What to work on: Among the entries below, only the lines starting at the one with "s) lo hi s c" and ending at the one with "(** [re.findall] for", both included, are to be printed exactly.

[Opening Records section]

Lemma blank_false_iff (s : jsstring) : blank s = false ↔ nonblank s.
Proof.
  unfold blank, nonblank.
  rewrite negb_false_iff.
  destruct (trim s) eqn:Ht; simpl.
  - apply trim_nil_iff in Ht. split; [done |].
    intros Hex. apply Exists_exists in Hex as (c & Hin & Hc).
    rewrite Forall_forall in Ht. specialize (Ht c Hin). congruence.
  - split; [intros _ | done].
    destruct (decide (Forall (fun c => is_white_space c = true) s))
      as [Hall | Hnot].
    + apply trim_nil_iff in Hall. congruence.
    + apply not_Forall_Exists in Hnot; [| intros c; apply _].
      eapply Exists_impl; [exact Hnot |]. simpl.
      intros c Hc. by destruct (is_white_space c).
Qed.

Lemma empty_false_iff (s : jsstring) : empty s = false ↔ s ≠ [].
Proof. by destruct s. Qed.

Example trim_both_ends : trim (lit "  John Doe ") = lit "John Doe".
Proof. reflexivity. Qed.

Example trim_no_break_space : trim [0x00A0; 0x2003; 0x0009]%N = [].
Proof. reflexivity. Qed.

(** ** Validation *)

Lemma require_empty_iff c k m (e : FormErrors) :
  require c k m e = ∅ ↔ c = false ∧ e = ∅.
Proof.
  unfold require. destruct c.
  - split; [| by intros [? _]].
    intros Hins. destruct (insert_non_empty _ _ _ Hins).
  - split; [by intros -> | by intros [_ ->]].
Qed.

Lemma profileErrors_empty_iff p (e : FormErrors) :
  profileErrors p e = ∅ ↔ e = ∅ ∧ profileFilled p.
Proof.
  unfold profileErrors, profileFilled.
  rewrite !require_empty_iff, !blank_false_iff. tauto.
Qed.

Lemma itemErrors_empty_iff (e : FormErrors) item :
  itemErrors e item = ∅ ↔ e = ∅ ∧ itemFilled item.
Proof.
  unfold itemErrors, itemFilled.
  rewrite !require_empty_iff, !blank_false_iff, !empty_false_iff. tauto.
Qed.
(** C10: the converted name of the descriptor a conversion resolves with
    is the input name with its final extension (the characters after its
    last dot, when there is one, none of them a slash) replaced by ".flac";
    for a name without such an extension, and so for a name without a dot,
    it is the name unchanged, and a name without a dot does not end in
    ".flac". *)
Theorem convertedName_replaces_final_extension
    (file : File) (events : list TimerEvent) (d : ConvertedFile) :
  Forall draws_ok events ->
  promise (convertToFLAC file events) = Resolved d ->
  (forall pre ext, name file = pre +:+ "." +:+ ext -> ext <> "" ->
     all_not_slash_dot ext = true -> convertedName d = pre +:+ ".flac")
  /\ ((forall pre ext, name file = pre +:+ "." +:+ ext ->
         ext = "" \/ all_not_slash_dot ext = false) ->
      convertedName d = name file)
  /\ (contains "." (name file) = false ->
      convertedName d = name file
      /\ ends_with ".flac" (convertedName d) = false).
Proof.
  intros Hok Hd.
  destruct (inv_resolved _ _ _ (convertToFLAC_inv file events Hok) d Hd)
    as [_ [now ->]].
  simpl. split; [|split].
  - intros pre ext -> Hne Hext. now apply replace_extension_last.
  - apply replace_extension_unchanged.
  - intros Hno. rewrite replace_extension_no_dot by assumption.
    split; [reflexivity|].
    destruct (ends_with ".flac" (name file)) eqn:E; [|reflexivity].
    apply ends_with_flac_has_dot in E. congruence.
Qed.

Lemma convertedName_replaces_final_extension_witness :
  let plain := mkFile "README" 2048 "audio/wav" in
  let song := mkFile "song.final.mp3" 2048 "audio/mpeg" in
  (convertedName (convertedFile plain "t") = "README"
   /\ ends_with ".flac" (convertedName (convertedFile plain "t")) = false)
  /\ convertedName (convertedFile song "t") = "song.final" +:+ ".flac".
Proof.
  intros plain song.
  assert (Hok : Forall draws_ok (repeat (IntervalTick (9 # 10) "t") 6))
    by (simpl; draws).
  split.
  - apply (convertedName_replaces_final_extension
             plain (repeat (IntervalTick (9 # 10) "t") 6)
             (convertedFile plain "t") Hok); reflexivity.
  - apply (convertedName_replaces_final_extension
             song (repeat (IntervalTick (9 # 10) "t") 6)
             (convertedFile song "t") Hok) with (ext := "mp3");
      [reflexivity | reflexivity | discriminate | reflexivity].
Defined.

[Closing Records section]
[Opening Records section]

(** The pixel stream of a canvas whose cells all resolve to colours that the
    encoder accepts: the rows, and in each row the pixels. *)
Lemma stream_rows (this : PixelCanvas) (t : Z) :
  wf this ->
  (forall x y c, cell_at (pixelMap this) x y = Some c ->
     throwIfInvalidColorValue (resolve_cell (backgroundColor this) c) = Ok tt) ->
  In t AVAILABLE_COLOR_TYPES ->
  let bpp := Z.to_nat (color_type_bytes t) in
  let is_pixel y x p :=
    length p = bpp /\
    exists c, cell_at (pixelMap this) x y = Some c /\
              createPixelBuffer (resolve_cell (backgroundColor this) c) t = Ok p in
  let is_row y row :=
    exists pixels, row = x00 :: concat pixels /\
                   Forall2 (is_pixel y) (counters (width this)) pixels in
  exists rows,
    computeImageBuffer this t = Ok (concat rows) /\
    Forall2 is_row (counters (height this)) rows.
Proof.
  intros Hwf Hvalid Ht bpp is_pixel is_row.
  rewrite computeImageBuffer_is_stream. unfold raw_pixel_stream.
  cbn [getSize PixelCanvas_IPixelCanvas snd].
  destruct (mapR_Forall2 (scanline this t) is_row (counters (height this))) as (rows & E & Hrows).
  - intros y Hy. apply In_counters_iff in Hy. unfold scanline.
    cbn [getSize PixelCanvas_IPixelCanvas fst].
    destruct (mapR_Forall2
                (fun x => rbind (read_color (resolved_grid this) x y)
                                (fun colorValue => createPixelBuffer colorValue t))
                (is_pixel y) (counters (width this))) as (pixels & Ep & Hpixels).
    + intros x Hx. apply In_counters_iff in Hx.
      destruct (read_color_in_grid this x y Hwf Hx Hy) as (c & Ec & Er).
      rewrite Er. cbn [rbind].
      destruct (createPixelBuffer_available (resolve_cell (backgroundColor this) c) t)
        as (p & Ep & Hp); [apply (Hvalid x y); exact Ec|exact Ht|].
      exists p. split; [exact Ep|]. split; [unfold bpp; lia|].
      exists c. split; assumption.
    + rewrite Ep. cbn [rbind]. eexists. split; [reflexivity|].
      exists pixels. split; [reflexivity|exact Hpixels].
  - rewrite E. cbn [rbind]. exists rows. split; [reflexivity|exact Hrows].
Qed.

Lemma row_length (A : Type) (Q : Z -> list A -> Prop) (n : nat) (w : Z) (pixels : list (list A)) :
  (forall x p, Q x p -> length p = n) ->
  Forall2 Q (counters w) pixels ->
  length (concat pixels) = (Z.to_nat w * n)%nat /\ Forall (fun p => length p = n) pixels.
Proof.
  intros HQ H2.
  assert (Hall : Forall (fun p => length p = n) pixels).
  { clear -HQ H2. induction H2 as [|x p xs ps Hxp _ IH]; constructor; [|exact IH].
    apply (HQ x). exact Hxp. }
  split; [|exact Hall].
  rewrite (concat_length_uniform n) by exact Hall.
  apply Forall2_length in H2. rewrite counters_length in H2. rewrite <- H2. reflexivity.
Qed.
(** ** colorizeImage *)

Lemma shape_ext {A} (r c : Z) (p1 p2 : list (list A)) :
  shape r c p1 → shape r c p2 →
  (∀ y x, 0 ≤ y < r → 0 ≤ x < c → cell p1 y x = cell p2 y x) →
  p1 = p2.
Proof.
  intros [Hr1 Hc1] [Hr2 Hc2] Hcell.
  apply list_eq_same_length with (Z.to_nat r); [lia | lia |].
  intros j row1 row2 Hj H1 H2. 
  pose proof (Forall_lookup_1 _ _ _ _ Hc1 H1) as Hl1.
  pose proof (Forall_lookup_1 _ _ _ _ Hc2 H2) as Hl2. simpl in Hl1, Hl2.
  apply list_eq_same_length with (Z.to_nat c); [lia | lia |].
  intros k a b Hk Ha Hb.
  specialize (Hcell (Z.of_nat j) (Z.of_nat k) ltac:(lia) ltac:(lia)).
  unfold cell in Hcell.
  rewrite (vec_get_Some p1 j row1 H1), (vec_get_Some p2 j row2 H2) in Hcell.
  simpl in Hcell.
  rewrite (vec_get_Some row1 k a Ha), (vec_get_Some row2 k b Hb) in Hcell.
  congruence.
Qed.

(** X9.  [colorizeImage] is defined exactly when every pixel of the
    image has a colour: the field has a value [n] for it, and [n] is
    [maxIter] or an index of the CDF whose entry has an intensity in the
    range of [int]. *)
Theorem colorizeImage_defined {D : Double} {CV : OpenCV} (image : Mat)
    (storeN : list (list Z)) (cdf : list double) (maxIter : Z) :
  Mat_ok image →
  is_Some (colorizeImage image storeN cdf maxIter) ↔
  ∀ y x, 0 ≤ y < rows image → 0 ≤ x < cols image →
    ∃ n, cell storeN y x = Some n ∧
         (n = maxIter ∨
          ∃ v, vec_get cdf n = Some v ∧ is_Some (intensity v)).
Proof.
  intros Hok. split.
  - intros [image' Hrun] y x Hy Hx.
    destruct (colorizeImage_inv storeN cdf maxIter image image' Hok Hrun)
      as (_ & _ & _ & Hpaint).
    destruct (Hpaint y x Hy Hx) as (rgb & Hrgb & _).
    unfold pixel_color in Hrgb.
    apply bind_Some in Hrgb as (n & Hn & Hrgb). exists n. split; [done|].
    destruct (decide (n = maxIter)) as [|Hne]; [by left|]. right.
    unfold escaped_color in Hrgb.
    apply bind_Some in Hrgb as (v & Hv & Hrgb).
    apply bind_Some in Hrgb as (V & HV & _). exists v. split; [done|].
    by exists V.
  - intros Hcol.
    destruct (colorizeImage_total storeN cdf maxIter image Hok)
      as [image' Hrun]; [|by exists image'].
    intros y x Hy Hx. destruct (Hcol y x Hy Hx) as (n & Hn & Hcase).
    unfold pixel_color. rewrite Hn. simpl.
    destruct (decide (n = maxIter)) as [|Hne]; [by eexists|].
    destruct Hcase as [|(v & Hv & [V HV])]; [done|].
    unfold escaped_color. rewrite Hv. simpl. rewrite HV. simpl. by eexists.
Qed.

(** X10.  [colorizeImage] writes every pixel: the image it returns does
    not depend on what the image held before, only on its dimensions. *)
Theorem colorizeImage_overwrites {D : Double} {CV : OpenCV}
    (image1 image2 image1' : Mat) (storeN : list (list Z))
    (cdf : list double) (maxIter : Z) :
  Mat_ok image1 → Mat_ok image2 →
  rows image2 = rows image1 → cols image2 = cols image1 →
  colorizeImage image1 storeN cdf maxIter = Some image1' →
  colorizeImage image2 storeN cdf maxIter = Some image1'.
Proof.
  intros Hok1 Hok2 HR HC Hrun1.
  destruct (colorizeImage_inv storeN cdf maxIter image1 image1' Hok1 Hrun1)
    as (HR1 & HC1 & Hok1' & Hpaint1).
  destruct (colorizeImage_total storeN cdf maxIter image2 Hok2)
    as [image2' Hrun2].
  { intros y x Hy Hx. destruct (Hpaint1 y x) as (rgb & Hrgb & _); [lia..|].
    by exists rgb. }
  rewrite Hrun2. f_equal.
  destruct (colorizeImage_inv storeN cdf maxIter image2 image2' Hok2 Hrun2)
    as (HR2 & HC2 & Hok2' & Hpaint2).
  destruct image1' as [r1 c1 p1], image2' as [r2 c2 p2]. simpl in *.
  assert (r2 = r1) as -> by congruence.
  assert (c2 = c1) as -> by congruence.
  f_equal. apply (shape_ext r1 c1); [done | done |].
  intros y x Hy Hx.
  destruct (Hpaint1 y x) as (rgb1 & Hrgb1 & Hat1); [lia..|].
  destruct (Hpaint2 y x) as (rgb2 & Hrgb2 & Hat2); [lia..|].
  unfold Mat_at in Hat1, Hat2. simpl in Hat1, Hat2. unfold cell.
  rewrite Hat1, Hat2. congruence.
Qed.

[Closing Records section]
[Opening Records section]

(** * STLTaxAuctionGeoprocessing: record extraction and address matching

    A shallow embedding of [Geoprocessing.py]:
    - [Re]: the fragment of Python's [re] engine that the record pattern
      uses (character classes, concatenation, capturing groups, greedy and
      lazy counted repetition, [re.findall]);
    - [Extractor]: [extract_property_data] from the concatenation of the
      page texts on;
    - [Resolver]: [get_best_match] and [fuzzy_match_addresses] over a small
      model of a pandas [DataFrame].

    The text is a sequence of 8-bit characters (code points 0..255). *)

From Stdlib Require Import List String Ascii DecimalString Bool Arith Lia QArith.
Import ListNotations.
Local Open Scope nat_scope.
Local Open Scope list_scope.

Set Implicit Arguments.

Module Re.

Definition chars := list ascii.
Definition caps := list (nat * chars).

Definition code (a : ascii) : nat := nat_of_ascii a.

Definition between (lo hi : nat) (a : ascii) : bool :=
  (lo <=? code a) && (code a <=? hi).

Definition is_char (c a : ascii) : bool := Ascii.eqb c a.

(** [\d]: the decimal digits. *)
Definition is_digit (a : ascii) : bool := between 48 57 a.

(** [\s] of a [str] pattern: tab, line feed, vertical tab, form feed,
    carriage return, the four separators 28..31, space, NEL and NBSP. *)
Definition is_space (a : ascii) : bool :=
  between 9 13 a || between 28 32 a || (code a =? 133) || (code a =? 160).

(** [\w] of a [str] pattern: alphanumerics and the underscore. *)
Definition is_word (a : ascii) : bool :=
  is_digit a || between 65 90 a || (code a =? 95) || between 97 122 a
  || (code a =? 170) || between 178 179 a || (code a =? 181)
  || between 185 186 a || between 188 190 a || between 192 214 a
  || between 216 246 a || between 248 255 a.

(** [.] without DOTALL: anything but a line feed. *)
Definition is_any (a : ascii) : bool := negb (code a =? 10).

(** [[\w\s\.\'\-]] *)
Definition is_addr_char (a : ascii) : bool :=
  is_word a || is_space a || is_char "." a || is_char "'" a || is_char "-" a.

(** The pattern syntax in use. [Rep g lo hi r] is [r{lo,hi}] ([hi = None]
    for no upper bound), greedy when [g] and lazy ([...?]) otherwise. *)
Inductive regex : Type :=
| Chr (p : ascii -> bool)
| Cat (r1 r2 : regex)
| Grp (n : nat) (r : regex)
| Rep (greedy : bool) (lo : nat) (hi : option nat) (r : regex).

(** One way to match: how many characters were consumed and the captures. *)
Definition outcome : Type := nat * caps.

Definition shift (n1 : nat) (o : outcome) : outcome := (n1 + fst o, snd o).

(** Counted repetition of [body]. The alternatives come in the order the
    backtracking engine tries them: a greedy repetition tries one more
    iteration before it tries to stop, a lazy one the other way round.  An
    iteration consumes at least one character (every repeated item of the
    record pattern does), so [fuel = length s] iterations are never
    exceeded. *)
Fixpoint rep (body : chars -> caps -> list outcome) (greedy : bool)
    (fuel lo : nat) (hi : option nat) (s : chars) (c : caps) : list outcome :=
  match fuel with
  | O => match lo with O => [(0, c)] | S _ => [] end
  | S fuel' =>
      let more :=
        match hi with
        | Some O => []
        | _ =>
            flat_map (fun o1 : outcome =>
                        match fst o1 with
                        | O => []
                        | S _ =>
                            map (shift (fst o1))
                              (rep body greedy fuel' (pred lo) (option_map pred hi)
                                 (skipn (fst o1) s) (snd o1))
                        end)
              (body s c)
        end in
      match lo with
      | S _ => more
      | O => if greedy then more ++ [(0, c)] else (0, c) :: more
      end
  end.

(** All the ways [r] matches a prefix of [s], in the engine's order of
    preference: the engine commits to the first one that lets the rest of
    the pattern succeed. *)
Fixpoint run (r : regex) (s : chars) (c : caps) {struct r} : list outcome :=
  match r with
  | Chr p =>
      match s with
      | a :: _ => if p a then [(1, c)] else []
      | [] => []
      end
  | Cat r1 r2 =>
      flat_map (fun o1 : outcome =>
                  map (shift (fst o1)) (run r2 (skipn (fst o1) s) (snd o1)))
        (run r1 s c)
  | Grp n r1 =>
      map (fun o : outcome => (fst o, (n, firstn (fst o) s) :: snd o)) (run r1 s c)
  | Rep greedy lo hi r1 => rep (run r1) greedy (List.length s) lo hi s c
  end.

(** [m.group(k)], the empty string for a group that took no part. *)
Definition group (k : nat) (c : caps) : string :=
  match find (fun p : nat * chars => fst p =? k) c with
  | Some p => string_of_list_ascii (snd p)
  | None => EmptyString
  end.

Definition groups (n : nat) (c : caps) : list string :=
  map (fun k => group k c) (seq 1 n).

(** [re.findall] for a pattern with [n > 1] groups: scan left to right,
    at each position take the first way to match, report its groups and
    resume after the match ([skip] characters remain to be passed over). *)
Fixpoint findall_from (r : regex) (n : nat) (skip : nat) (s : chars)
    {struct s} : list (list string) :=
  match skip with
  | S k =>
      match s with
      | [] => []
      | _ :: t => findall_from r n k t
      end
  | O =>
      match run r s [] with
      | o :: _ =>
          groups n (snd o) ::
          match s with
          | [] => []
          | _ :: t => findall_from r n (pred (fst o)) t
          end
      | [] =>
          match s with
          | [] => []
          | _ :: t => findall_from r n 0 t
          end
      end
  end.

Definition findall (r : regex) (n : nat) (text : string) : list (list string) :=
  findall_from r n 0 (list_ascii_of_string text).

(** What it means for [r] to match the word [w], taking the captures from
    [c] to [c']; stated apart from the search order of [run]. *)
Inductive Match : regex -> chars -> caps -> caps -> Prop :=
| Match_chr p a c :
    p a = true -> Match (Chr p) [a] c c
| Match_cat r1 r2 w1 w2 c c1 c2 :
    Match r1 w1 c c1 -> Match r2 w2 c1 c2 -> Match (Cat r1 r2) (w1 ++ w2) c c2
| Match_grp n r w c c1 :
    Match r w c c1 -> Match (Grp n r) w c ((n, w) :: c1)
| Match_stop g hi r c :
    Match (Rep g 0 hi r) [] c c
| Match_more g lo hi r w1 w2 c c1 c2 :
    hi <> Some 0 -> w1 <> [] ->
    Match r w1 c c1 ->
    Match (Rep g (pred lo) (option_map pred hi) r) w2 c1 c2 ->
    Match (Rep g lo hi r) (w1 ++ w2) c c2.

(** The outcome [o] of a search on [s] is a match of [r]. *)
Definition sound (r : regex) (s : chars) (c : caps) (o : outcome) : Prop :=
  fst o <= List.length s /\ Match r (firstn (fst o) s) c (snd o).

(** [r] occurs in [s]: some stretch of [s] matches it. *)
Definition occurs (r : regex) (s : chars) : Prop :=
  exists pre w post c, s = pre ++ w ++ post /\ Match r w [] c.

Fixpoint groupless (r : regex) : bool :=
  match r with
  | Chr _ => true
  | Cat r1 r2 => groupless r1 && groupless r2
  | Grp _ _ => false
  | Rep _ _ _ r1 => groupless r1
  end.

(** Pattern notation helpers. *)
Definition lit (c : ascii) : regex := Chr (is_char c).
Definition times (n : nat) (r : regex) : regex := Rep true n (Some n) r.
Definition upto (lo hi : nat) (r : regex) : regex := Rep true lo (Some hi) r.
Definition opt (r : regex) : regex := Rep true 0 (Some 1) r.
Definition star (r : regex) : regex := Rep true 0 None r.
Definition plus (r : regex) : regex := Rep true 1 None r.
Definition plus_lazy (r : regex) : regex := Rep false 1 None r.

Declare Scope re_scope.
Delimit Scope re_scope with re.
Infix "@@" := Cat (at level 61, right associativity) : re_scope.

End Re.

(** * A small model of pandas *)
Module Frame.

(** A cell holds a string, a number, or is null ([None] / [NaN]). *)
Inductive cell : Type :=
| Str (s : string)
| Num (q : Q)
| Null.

[Closing Records section]

Task solution:
  | Rep greedy lo hi r1 => rep (run r1) greedy (List.length s) lo hi s c
  end.

(** [m.group(k)], the empty string for a group that took no part. *)
Definition group (k : nat) (c : caps) : string :=
  match find (fun p : nat * chars => fst p =? k) c with
  | Some p => string_of_list_ascii (snd p)
  | None => EmptyString
  end.

Definition groups (n : nat) (c : caps) : list string :=
  map (fun k => group k c) (seq 1 n).

(** [re.findall] for a pattern with [n > 1] groups: scan left to right,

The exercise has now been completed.